On Friday, George learned that the Saudis had prevailed at the OPEC meeting.  By the end of the day, USO had dropped more than 8%.  We bear the fruits of what we do and don’t do, George reminded himself, then wondered if that was a line from Shakespeare or maybe Leonard Cohen?

While the stock market stayed relatively quiet during the week, ten year bond prices continued to gather strength.  Stocks and bonds tended to move opposite each other in a dance of risk and return.

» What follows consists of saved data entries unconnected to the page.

(** [while (stream) { read; if (gcount > 0) md5.UpdateData(...); }] *)
Fixpoint DigestLoop (fuel : nat) (s : ifstream) (md5 : md5_ctx) : option (ifstream * md5_ctx) :=
  if negb (stream_ok s) then Some (s, md5) else
  match fuel with
  | O => None
  | S fuel' =>
      let '(buffer, s') := read s DigestChunkSize in
      DigestLoop fuel' s' (if 0 <? zlen buffer then UpdateData md5 buffer else md5)
  end.

(** [None]: the digest loop does not finish; [Some None]: [nullptr]. *)
Definition Open (fs : FileSystem) (path : bytes) : option (option PatchArtifact) :=
  match fs path with
  | None => Some None
  | Some file =>
      if negb (file_regular file) then Some None else
      if negb (file_opens file) then Some None else
      let stream := mkStream (file_bytes file) (file_fault file) (zlen (file_bytes file)) false false false in
      let end_ := tellg stream in
      if end_ <=? 0 then Some None else
      if (end_ <=? 0) || (2 ^ 64 - 1 <? end_) then Some None else
      let sz := u64 end_ in
      let stream := seekg stream 0 in
      if negb (good stream) then Some None else
      match DigestLoop (S (length (file_bytes file))) stream md5_init with
      | None => None
      | Some (stream, md5) =>
          if badbit stream then Some None else
          let digest := take 16 (Finalize md5) in
          let stream := seekg (clear stream) 0 in
          if negb (good stream) then Some None
          else Some (Some (mkArtifact stream sz digest))
      end
  end.

Definition Seek (a : PatchArtifact) (offset : Z) : bool * PatchArtifact :=
  if (m_size a <? offset) || (2 ^ 63 - 1 <? offset) then (false, a) else
  let s := seekg (clear (m_stream a)) offset in
  (good s, mkArtifact s (m_size a) (m_digest a)).

(** [Read] into a non-null destination: the bytes stored, whose number is the
    result. *)
Definition Read (a : PatchArtifact) (capacity : Z) : bytes * PatchArtifact :=
  if capacity =? 0 then ([], a) else
  let bounded := Z.min capacity (2 ^ 63 - 1) in
  let '(got, s) := read (m_stream a) bounded in
  (got, mkArtifact s (m_size a) (m_digest a)).

Definition bad (a : PatchArtifact) : bool := badbit (m_stream a).

(** ** PatchHandler *)

Definition kChunkSize : Z := 4096.
Definition kMaxOutstandingBytes : Z := 256 * 1024.

Inductive TransferAction : Type :=
| XferSend (pkt : bytes)
| XferClose.

(** The framing of one chunk: command, little-endian size, payload. *)
Definition XferFrame (payload : bytes) : bytes :=
  let got := zlen payload in
  [cmd_code CMD_XFER_DATA; u8 (Z.land got 0xFF); u8 (Z.land (Z.shiftr got 8) 0xFF)] ++ payload.

(** The loop of the streaming thread.  [flow] is the flow control, if any: the
    answers of its successive [awaitWritable] calls. *)
Fixpoint TransferLoop (fuel : nat) (flow : option (Z -> nat -> bool)) (pass : nat)
    (a : PatchArtifact) : option (list TransferAction) :=
  match fuel with
  | O => None
  | S fuel' =>
      if match flow with Some awaitWritable => negb (awaitWritable kMaxOutstandingBytes pass) | None => false end
      then Some []
      else
        let '(payload, a') := Read a kChunkSize in
        if zlen payload <=? 0
        then Some (if bad a' then [XferClose] else [])
        else match TransferLoop fuel' flow (S pass) a' with
             | Some acts => Some (XferSend (XferFrame payload) :: acts)
             | None => None
             end
  end.

(** The return value, and what the detached thread does when one is started. *)
Definition StartPatchTransfer (flow : option (Z -> nat -> bool))
    (artifact : option PatchArtifact) (startOffset : Z)
    : bool * option (option (list TransferAction)) :=
  match artifact with
  | None => (false, None)
  | Some a =>
      if m_size a <? startOffset then (false, None) else
      let '(ok, a') := Seek a startOffset in
      if negb ok then (false, None)
      else (true, Some (TransferLoop (S (length (content (m_stream a')))) flow 0 a'))
  end.

(** ** Specification *)

(** A stream over [d] at [p], ready to read. *)
Definition fresh_stream (d : bytes) (flt : option Z) (p : Z) : ifstream :=
  mkStream d flt p false false false.

(** Every byte of the file can be read. *)
Definition readable (d : bytes) (flt : option Z) : bool :=
  match flt with
  | Some f => (f <? 0) || (zlen d <=? f)
  | None => true
  end.

(** The file a path must name for the archive to be offered. *)
Definition servable (file : File) : bool :=
  file_regular file && file_opens file && (0 <? zlen (file_bytes file)) &&
  (zlen (file_bytes file) <? 2 ^ 63) && readable (file_bytes file) (file_fault file).

Definition artifact_of (file : File) : PatchArtifact :=
  mkArtifact (fresh_stream (file_bytes file) (file_fault file) 0) (zlen (file_bytes file))
    (Finalize (UpdateData md5_init (file_bytes file))).

(** The payloads a client collects from the packets sent. *)
Fixpoint received (acts : list TransferAction) : bytes :=
  match acts with
  | [] => []
  | XferSend pkt :: acts' => drop 3 pkt ++ received acts'
  | XferClose :: acts' => received acts'
  end.

(** A packet as the protocol defines it. *)
Definition xfer_packet (act : TransferAction) : Prop :=
  match act with
  | XferSend pkt =>
      exists lo hi payload, pkt = [0x31; lo; hi] ++ payload /\
        is_byte lo /\ is_byte hi /\ zlen payload = lo + 256 * hi /\ 1 <= zlen payload <= 4096
  | XferClose => False
  end.

(** ** Lemmas *)

Lemma readable_no_fault (d : bytes) (flt : option Z) (p n : Z) :
  readable d flt = true -> 0 <= p -> meets_fault (fresh_stream d flt p) n = false.
Proof.
  unfold readable, meets_fault, fresh_stream. cbn. destruct flt as [f|]; [|done].
  rewrite orb_true_iff, Z.ltb_lt, Z.leb_le. intros Hf Hp.
  apply andb_false_iff. rewrite andb_false_iff, Z.leb_gt, Z.ltb_ge, Z.ltb_ge. lia.
Qed.

(** A read from a ready stream of readable bytes: either a full chunk and a ready
    stream further on, or the rest and the end of the file. *)
Lemma read_fresh (d : bytes) (flt : option Z) (p n : Z) :
  readable d flt = true -> 0 <= p <= zlen d -> 0 < n ->
  (p + n <= zlen d /\
   read (fresh_stream d flt p) n =
     (take (Z.to_nat n) (drop (Z.to_nat p) d), fresh_stream d flt (p + n))) \/
  (zlen d < p + n /\
   read (fresh_stream d flt p) n =
     (drop (Z.to_nat p) d, mkStream d flt (zlen d) true true false)).
Proof.
  intros Hr Hp Hn. unfold read. rewrite (readable_no_fault d flt p n Hr) by lia.
  cbn [good fresh_stream eofbit failbit badbit negb orb content pos fault].
  destruct (decide (p + n <= zlen d)) as [Hfull|Hshort]; [left|right].
  - assert (Hl : zlen (take (Z.to_nat n) (drop (Z.to_nat p) d)) = n)
      by (apply zlen_take; rewrite zlen_drop; lia).
    rewrite Hl, Z.ltb_irrefl. done.
  - split; [lia|]. rewrite take_ge by (rewrite length_drop; unfold zlen in *; lia).
    rewrite zlen_drop by lia. destruct (Z.ltb_spec (zlen d - p) n); [|lia].
    by replace (p + (zlen d - p)) with (zlen d) by lia.
Qed.

Lemma drop_split (d : bytes) (p n : Z) :
  0 <= p -> 0 <= n -> p + n <= zlen d ->
  drop (Z.to_nat p) d =
  take (Z.to_nat n) (drop (Z.to_nat p) d) ++ drop (Z.to_nat (p + n)) d.
Proof.
  intros. rewrite <- (take_drop (Z.to_nat n) (drop (Z.to_nat p) d)) at 1.
  by rewrite drop_drop, <- Z2Nat.inj_add by lia.
Qed.

Context {ML : Md5Laws}.

Lemma update_nonempty (c : md5_ctx) (b : bytes) :
  (if 0 <? zlen b then UpdateData c b else c) = UpdateData c b.
Proof.
  destruct (Z.ltb_spec 0 (zlen b)) as [|Hz]; [done|].
  destruct b; [by rewrite md5_update_nil|]. rewrite zlen_cons in Hz.
  pose proof (zlen_nonneg b). lia.
Qed.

When they both gained in strength, something had to give.  The last time they met at this strong level was at the end of August, when bonds faltered first, falling  about 5% over two weeks while the SP500 remained fairly stable.  In mid-September they flipped.  Bonds rallied up 8-9% as stocks fell the same amount.  Then stocks rallied to all time highs in the past four or five weeks but bond prices had not fallen more than a few percent.  George resolved to watch this dance during the following week.  It was the first week of the month, filled with a number of reports including the employment report that could renew or drain confidence in the stock market.